En cette fin d’année 2024, le Conseil d’Etat est venu préciser les conditions de l’action en responsabilité quasi-délictuelle du maître d’ouvrage à l’encontre d’un participant à une opération de construction, qui ne peut être mise en œuvre si le maître d’ouvrage a laissé prescrire l’action en responsabilité contractuelle dirigée contre son cocontractant.
Les faits du litige concernent l’exécution d’un marché public de travaux portant sur le remplacement de fenêtres d’un immeuble de bureaux. Le titulaire du marché a passé commande des fenêtres auprès d’une entreprise tierce au marché qui n’était donc liée par aucun contrat avec le maître d’ouvrage. À la suite de nuisances sonores liées au vent et imputées par les occupants des locaux aux fenêtres nouvellement posées, le maître d’ouvrage a saisi le Tribunal administratif d’une action indemnitaire dirigée à l’encontre du titulaire du marché, sur le fondement de sa responsabilité contractuelle, ainsi qu’à l’encontre de la société tierce sur le fondement quasi-délictuel. Débouté en première instance puis en appel, au motif que son action en responsabilité contractuelle était prescrite, le maître d’ouvrage s’est pourvu en cassation.
Dans sa décision du 30 décembre 2024, qui sera mentionnée aux tables du recueil Lebon, le Conseil d’Etat a validé la position des juges du fond et rejeté le pourvoi, constatant, d’une part, que l’action en responsabilité contractuelle du maître d’ouvrage était bien prescrite sur le fondement de l’article 2224 du code civil et, d’autre part, que le maître d’ouvrage ne pouvait, dans ces circonstances, rechercher la responsabilité quasi-délictuelle de l’entreprise tierce.

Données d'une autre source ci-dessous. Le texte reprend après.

Lemma parse_header_spec F N buf (Q : Z → gst → Prop) E s :
  g_state s = FPGA_MGR_STATE_PARSE_HEADER → sizes_ok (g_info s) →
  (∀ ret s', grows (parse_calls [buf]) s s' → sizes_ok (g_info s') → Q ret s') →
  wpg F N (fpga_mgr_parse_header mops buf) Q E s.
Proof.
  intros Hs Hz HQ. unfold fpga_mgr_parse_header, parse_calls in *.
  destruct (mo_parse_header mops) as [f|] eqn:Hf; wsteps; unfold log_call; wsteps.
  - apply wp_drv_info. intros ret info d Hr. apply HQ; cbn.
    + split; cbn; [done|]. by rewrite Hs.
    + by eapply (parse_sizes _ Hd).
  - apply HQ; [|done]. split; cbn; [done|]. by rewrite app_nil_r.
Qed.

Lemma write_init_spec F N buf (Q : Z → gst → Prop) E s :
  g_state s = FPGA_MGR_STATE_WRITE_INIT →
  (∀ ret s', grows (init_calls (g_info s) buf) s s' → same_sizes (g_info s) (g_info s') → (ret ≠ 0 → is_Some (mo_write_init mops)) → Q ret s') →
  wpg F N (fpga_mgr_write_init mops buf) Q E s.
Proof.
  intros Hs HQ. unfold fpga_mgr_write_init, init_calls in *.
  destruct (mo_write_init mops) as [f|] eqn:Hf; wsteps; unfold log_call; wsteps.
  - apply wp_drv_info. intros ret info d Hr. apply HQ; cbn.
    + split; cbn; [done|]. by rewrite Hs.
    + by eapply (init_sizes _ Hd).
    + by eexists.
  - apply HQ; [|done..]. split; cbn; [done|]. by rewrite app_nil_r.
Qed.

Lemma core_write_spec F N buf count (Q : Z → gst → Prop) E s :
  g_state s = FPGA_MGR_STATE_WRITE → count ≤ Z.of_nat (length buf) →
  (∀ ret s', (grows (write_calls [take (Z.to_nat count) buf]) s s' ∨ ret = - EOPNOTSUPP ∧ s' = s) →
     g_state s' = g_state s → g_info s' = g_info s → Q ret s') →
  wpg F N (fpga_mgr_write mops buf count) Q E s.
Proof.
  intros Hs Hc HQ. unfold fpga_mgr_write. destruct (mo_write mops); wsteps.
  - rewrite (proj2 (Z.leb_le _ _) Hc). apply wp_access; [|done]. intros ? [= <-].
    unfold log_call; wsteps. apply wp_drv. intros. apply HQ; [|done..].
    left. split; cbn; [done|]. by rewrite Hs.
  - apply HQ; [by right|done..].
Qed.

Lemma write_sg_spec F N t (Q : Z → gst → Prop) E s f :
  mo_write_sg mops = Some f → g_state s = FPGA_MGR_STATE_WRITE →
  (∀ ret s', grows [(FPGA_MGR_STATE_WRITE, CallWriteSg t)] s s' →
     g_info s' = g_info s → Q ret s') →
  wpg F N (fpga_mgr_write_sg mops t) Q E s.
Proof.
  intros Hf Hs HQ. unfold fpga_mgr_write_sg. rewrite Hf. unfold log_call; wsteps.
  apply wp_drv. intros. apply HQ; [|done]. split; cbn; [done|]. by rewrite Hs.
Qed.

Lemma write_complete_spec F N (Q : unit → gst → Prop) (E : Z → gst → Prop) s :
  (∀ u s', g_state s' = FPGA_MGR_STATE_OPERATING →
     g_calls s' = g_calls s ++ complete_calls →
     same_sizes (g_info s) (g_info s') → Q u s') →
  (∀ e s', e ≠ 0 → g_state s' = FPGA_MGR_STATE_WRITE_COMPLETE_ERR → is_Some (mo_write_complete mops) →
     g_calls s' = g_calls s ++ complete_calls → E e s') →
  wpg F N (fpga_mgr_write_complete mops) Q E s.
Proof.
  intros HQ HE. unfold fpga_mgr_write_complete, complete_calls, set_state, log_call in *. wsteps.
  destruct (mo_write_complete mops) as [f|] eqn:Hf; wsteps.
  - apply wp_drv_info. intros ret info d Hr. destruct (Z.eqb_spec ret 0); cbn [negb]; wsteps.
    + apply HQ; cbn; [done..|]. by eapply (complete_sizes _ Hd).
    + by apply HE.
  - change (0 =? 0) with true. cbn [negb]. wsteps. apply HQ; cbn; try done. by rewrite app_nil_r.
Qed.

(** *** Preparing *)
Lemma write_init_buf_spec F N img buf (Q : unit → gst → Prop) (E : Z → gst → Prop) s :
  buf `prefix_of` img → 0 ≤ ii_header_size (g_info s) →
  (∀ u s' b, g_state s' = FPGA_MGR_STATE_WRITE_INIT →
     g_calls s' = g_calls s ++ init_calls (g_info s) b → init_ok img (g_info s) b →
     same_sizes (g_info s) (g_info s') → Q u s') →
  (∀ e s', e ≠ 0 → g_state s' = FPGA_MGR_STATE_WRITE_INIT_ERR →
     (∃ l, g_calls s' = g_calls s ++ l ∧
       (l = [] ∧ e = - EINVAL ∨ is_Some (mo_write_init mops) ∧ ∃ info b, l = init_calls info b ∧ init_ok img info b)) → E e s') →
  wpg F N (fpga_mgr_write_init_buf mops buf) Q E s.
Proof.
  intros Hb Hh HQ HE. unfold fpga_mgr_write_init_buf, set_state. wsteps.
  destruct (Z.ltb_spec (Z.of_nat (length buf)) (ii_header_size (g_info s))); wsteps.
  { change (- EINVAL =? 0) with false. cbn [negb]. wsteps. apply HE; [done..|]. exists []. split; [by rewrite app_nil_r|by left]. }
  assert (Hok : init_ok img (g_info s) (if ii_header_size (g_info s) =? 0 then [] else buf)).
  { unfold init_ok. destruct (Z.eqb_spec (ii_header_size (g_info s)) 0) as [->|]; [|done]. split; [apply prefix_nil|]. split; [cbn; lia|done]. }
  set (b := if ii_header_size (g_info s) =? 0 then [] else buf).
  apply (wp_mono _ (λ ret s', g_state s' = FPGA_MGR_STATE_WRITE_INIT ∧
    g_calls s' = g_calls s ++ init_calls (g_info s) b ∧ same_sizes (g_info s) (g_info s') ∧ (ret ≠ 0 → is_Some (mo_write_init mops)))
    _ (λ _ _, False) _); [|intros ret s' (Hs & Hc & Hz & Hsome)|done].
  - subst b. destruct (ii_header_size (g_info s) =? 0); apply write_init_spec; try done;
      intros ret s' [Hs Hc] Hz Hsome; cbn in *; done.
  - destruct (Z.eqb_spec ret 0); cbn [negb]; wsteps; [by apply (HQ tt s' b)|].
    apply HE; [done..|]. exists (init_calls (g_info s) b). split; [done|]. right. split; [by apply Hsome|]. by exists (g_info s), b.
Qed.

Lemma parse_calls_app l l' : parse_calls (l ++ l') = parse_calls l ++ parse_calls l'.
Proof. unfold parse_calls, calls_if. destruct (mo_parse_header mops); [|done]. by rewrite fmap_app. Qed.

(** What the parsing functions leave after they read prefixes of [img]. *)
Definition parsed (img : list Z) (s s' : gst) : Prop :=
  g_state s' = FPGA_MGR_STATE_PARSE_HEADER ∧ sizes_ok (g_info s') ∧
  ∃ parses, g_calls s' = g_calls s ++ parse_calls parses ∧ Forall (λ b, b `prefix_of` img) parses.

Lemma parsed_refl img s :
  g_state s = FPGA_MGR_STATE_PARSE_HEADER → sizes_ok (g_info s) → parsed img s s.
Proof.
  intros Hs Hz. split_and!; [done..|]. exists []. split; [|done].
  unfold parse_calls, calls_if. destruct (mo_parse_header mops); by rewrite app_nil_r.
Qed.
Lemma parsed_step img s s' s'' b :
  parsed img s s' → grows (parse_calls [b]) s' s'' → sizes_ok (g_info s'') →
  b `prefix_of` img → parsed img s s''.
Proof.
  intros (Hs & Hz & ps & Hc & Hps) [Hs' Hc'] Hz' Hb. split; [congruence|]. split; [done|].
  exists (ps ++ [b]). rewrite parse_calls_app, Hc', Hc, app_assoc. split; [done|].
  by apply Forall_app_2; [|constructor].
Qed.
Lemma parsed_mem img s s' k :
  parsed img s s' → parsed img s (GSt k (g_state s') (g_info s') (g_drv s') (g_calls s')).
Proof. done. Qed.

(** Parsing failed after reading such prefixes. *)
Definition parse_failed (img : list Z) (s s' : gst) : Prop :=
  g_state s' = FPGA_MGR_STATE_PARSE_HEADER_ERR ∧ ∃ calls, g_calls s' = g_calls s ++ calls ∧ parses_of img calls.
Lemma parsed_failed img s s' k i d :
  parsed img s s' → parse_failed img s (GSt k FPGA_MGR_STATE_PARSE_HEADER_ERR i d (g_calls s')).
Proof. intros (_ & _ & ps & Hc & Hps). split; [done|]. exists (parse_calls ps). split; [done|]. by exists ps. Qed.

Context `{!MgrLaws}.

(** The loop asks for ever longer starts of the image, so it ends. *)
Lemma parse_header_sg_loop_spec F fuel t buf (Q : Z * list Z → gst → Prop) E s0 s :
  buf `prefix_of` image t → parsed (image t) s0 s →
  (length (image t) < fuel + length buf)%nat →
  (∀ ret buf s', ret ≠ 0 → parsed (image t) s0 s' → Q (ret, buf) s') →
  (∀ buf s', buf `prefix_of` image t → parsed (image t) s0 s' → Q (0, buf) s') →
  wpg F False (parse_header_sg_loop mops fuel t buf) Q E s.
Proof.
  intros Hb Hp Hf HE HQ. revert buf s Hb Hp Hf.
  induction fuel as [|fuel IH]; intros buf s Hb Hp Hf.
  { apply prefix_length in Hb. lia. }
  cbn [parse_header_sg_loop]. wsteps.
  destruct (Z.leb_spec (ii_header_size (g_info s)) (Z.of_nat (length buf))); wsteps.
  { by apply HE. }
  apply wp_kalloc_mem. intros ok k. cbv beta zeta. destruct ok; cbn [negb]; wsteps.
  2: { by apply HE. }
  rewrite sg_pcopy_law by lia. set (n := Z.to_nat (_ - _)). rewrite Nat2Z.id.
  destruct (Z.eqb_spec (Z.of_nat (length (take n (drop (length buf) (image t)))))
    (ii_header_size (g_info s) - Z.of_nat (length buf))) as [Hn|]; cbn [negb]; wsteps.
  2: { by apply HE. }
  assert ((buf ++ take n (drop (length buf) (image t))) `prefix_of` image t) as Hb'.
  { destruct Hb as [rest Hrest]. rewrite Hrest, drop_app_length. apply prefix_app.
    exists (drop n rest). by rewrite take_drop. }
  apply parse_header_spec; [apply Hp..|].
  intros ret s' Hg Hz'. eapply (parsed_step _ _ _ _ _ (parsed_mem _ _ _ k Hp)) in Hg; [|done|exact Hb'].
  destruct (Z.eqb_spec ret (- EAGAIN)).
  - apply IH; [done..|]. rewrite length_app. lia.
  - wsteps. destruct (decide (ret = 0)) as [->|]; [by apply HQ|]. by apply HE.
Qed.

Lemma parse_header_sg_spec F fuel t (Q : list Z → gst → Prop) (E : Z → gst → Prop) s0 s :
  parsed (image t) s0 s → (length (image t) < fuel)%nat →
  (∀ e s', e ≠ 0 → parse_failed (image t) s0 s' → E e s') →
  (∀ buf s', buf `prefix_of` image t → parsed (image t) s0 s' → Q buf s') →
  wpg F False (fpga_mgr_parse_header_sg mops fuel t) Q E s.
Proof.
  intros Hp Hf HE HQ. unfold fpga_mgr_parse_header_sg, set_state. wsteps.
  apply (parse_header_sg_loop_spec _ _ _ _ _ _ s0);
    [apply prefix_nil|done|cbn [length]; lia| |].
  - intros ret buf s' Hr Hs. cbv beta iota. rewrite (proj2 (Z.eqb_neq _ _) Hr).
    cbn [negb]. wsteps. apply HE; [done|]. by eapply parsed_failed.
  - intros buf s' Hb Hp'. cbv beta iota. change (0 =? 0) with true. cbn [negb]. wsteps. by apply HQ.
Qed.

Lemma chunk_prefix t c cs : sg_chunks t = c :: cs → c `prefix_of` image t.
Proof. unfold image. intros ->. by exists (concat cs). Qed.

Lemma parse_header_sg_first_spec F N t (Q : Z → gst → Prop) E s :
  sizes_ok (g_info s) →
  (∀ ret s', ret ≠ 0 → ret ≠ - EAGAIN → parse_failed (image t) s s' → Q ret s') →
  (∀ ret s' st, parsed (image t) (GSt (g_k s) st (g_info s) (g_drv s) (g_calls s)) s' →
     ret = 0 ∨ ret = - EAGAIN → Q ret s') →
  wpg F N (fpga_mgr_parse_header_sg_first mops t) Q E s.
Proof.
  intros Hz HE HQ. unfold fpga_mgr_parse_header_sg_first, set_state. wsteps.
  set (s1 := GSt _ FPGA_MGR_STATE_PARSE_HEADER _ _ _).
  assert (parsed (image t) s1 s1) as Hp by by apply parsed_refl.
  assert (Q (- EAGAIN) s1) as Hagain by (eapply HQ; [exact Hp|by right]).
  assert (∀ (k : Z → gst → Prop), (∀ ret s', parsed (image t) s1 s' → k ret s') →
    wpg F N (match sg_chunks t with
         | c :: _ => if ii_header_size (g_info s1) <=? Z.of_nat (length c)
                     then fpga_mgr_parse_header mops c else mret (- EAGAIN)
         | [] => mret (- EAGAIN) end) k E s1) as Hm.
  { intros k Hk. destruct (sg_chunks t) as [|c cs] eqn:Hc; [wsteps; by apply Hk|].
    destruct (_ <=? _); [|wsteps; by apply Hk].
    apply parse_header_spec; [done..|]. intros ret s' Hg Hz'. apply Hk.
    eapply parsed_step; [exact Hp|done..|]. by eapply chunk_prefix. }
  apply Hm. intros ret s' Hp'.
  destruct (Z.eqb_spec ret 0) as [->|]; cbn [negb andb]; wsteps; [eapply HQ; [done|by left]|].
  destruct (Z.eqb_spec ret (- EAGAIN)) as [->|]; cbn [negb]; wsteps; [eapply HQ; [done|by right]|].
  apply HE; [done..|]. exact (parsed_failed _ s1 _ _ _ _ Hp').
Qed.

Lemma prepared_from s0 s' img info b calls :
  parsed img s0 s' → calls = g_calls s' ++ init_calls info b → init_ok img info b →
  ∃ pre, calls = g_calls s0 ++ pre ∧ prepared img pre.
Proof.
  intros (_ & _ & ps & Hc & Hps) -> Hb. exists (parse_calls ps ++ init_calls info b).
  rewrite Hc, app_assoc. split; [done|]. by exists ps, info, b.
Qed.

Lemma prepare_sg_spec F fuel t (Q : unit → gst → Prop) (E : Z → gst → Prop) s :
  sizes_ok (g_info s) → (length (image t) < fuel)%nat →
  (∀ e s', e ≠ 0 → failed_in (image t) s e s' → E e s') →
  (∀ u s' pre, sizes_ok (g_info s') → g_calls s' = g_calls s ++ pre →
     prepared (image t) pre → Q u s') →
  wpg F False (fpga_mgr_prepare_sg mops fuel t) Q E s.
Proof.
  intros Hz Hf HE HQ. unfold fpga_mgr_prepare_sg.
  assert (∀ b s0 s', g_calls s0 = g_calls s → b `prefix_of` image t → parsed (image t) s0 s' →
    wpg F False (fpga_mgr_write_init_buf mops b) Q E s') as Hinit.
  { intros b s0 s' Hs0 Hb Hp. pose proof Hp as (_ & Hz' & _).
    apply (write_init_buf_spec _ _ (image t)); [done|apply Hz'| |].
    - intros u s'' b' Hs Hc Hi Hsz. destruct (prepared_from _ _ _ _ _ _ Hp Hc Hi) as (pre & Hpre & ?).
      rewrite Hs0 in Hpre. eapply HQ; [by eapply same_sizes_ok|done..].
    - intros e s'' He Hs (l & Hc & Hl). apply HE; [done|]. destruct Hp as (_ & _ & ps & Hcp & Hps).
      exists (parse_calls ps ++ l). split; [by rewrite Hc, Hcp, Hs0, app_assoc|]. rewrite Hs. exists (parse_calls ps), l.
      split; [by exists ps|done]. }
  destruct (_ && _) eqn:Hshort.
  { apply (write_init_buf_spec _ _ (image t)); [apply prefix_nil|apply Hz| |].
    - intros u s' b _ Hc Hi Hsz. eapply HQ; [by eapply same_sizes_ok|done|].
      apply andb_true_iff in Hshort as [_ Hnone%bool_decide_eq_true].
      exists [], (g_info s), b. unfold parse_calls. rewrite Hnone. done.
    - intros e s' He Hs (l & Hc & Hl). apply HE; [done|]. exists l. split; [done|]. rewrite Hs. exists [], l.
      split; [|done]. exists []. split; [|done]. unfold parse_calls, calls_if. by destruct (mo_parse_header mops). }
  assert (Hparse : ∀ s0 e s', g_calls s0 = g_calls s → e ≠ 0 → parse_failed (image t) s0 s' → E e s').
  { intros s0 e s' Hs0 He (Hs & l & Hc & Hl). apply HE; [done|]. exists l. rewrite <- Hs0, Hs. done. }
  wsteps. apply parse_header_sg_first_spec; [done| |].
  { intros ret s' Hr Ha Hs. rewrite (proj2 (Z.eqb_neq _ _) Hr), (proj2 (Z.eqb_neq _ _) Ha).
    cbn [negb]. wsteps. by eapply Hparse. }
  intros ret s' st Hp Hret.
  assert (wpg F False (buf ← fpga_mgr_parse_header_sg mops fuel t; fpga_mgr_write_init_buf mops buf)
    Q E s') as Hcopy.
  { wsteps. eapply parse_header_sg_spec; [exact Hp|done| |].
    - intros e s'' He Hs. by eapply Hparse.
    - intros buf s'' Hb Hp'. by eapply Hinit. }
  destruct Hret as [-> | ->].
  - change (0 =? 0) with true. cbv beta iota. destruct (sg_chunks t) eqn:Hc; [exact Hcopy|].
    eapply Hinit; [| |exact Hp]; [done|]. by eapply chunk_prefix.
  - change (- EAGAIN =? 0) with false. change (- EAGAIN =? - EAGAIN) with true. exact Hcopy.
Qed.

Le Conseil d’Etat a ainsi rappelé que le maître d’ouvrage pouvait, dans le cas où la responsabilité du ou de ses cocontractants ne pourrait pas être utilement recherchée, mettre en cause, sur le terrain quasi-délictuel, la responsabilité des participants à une opération de construction avec lesquels il n’a pas conclu de contrat de louage d’ouvrage, mais qui sont intervenus sur le fondement d’un contrat conclu avec l’un des constructeurs (v. CE 7 décembre 2015, Commune de Bihorel, req. n°380419, publié au Rec. ; v. également par ex. CE 27 janvier 2017, Société Baudin Châteauneuf Derveaux, req. n° 397311, mentionné aux Tables ; CAA Lyon 20 juin 2024, OPH de l’Ain Dynacité, req. n°23LY00149). Le Conseil d’Etat a ensuite précisé que « le maître d’ouvrage ne saurait cependant rechercher cette dernière responsabilité lorsqu’il a laissé prescrire l’action en responsabilité contractuelle qu’il pouvait exercer contre son ou ses cocontractants. ».
Les juges du fond n’ayant donc pas commis d’erreur de droit, le pourvoi a été rejeté.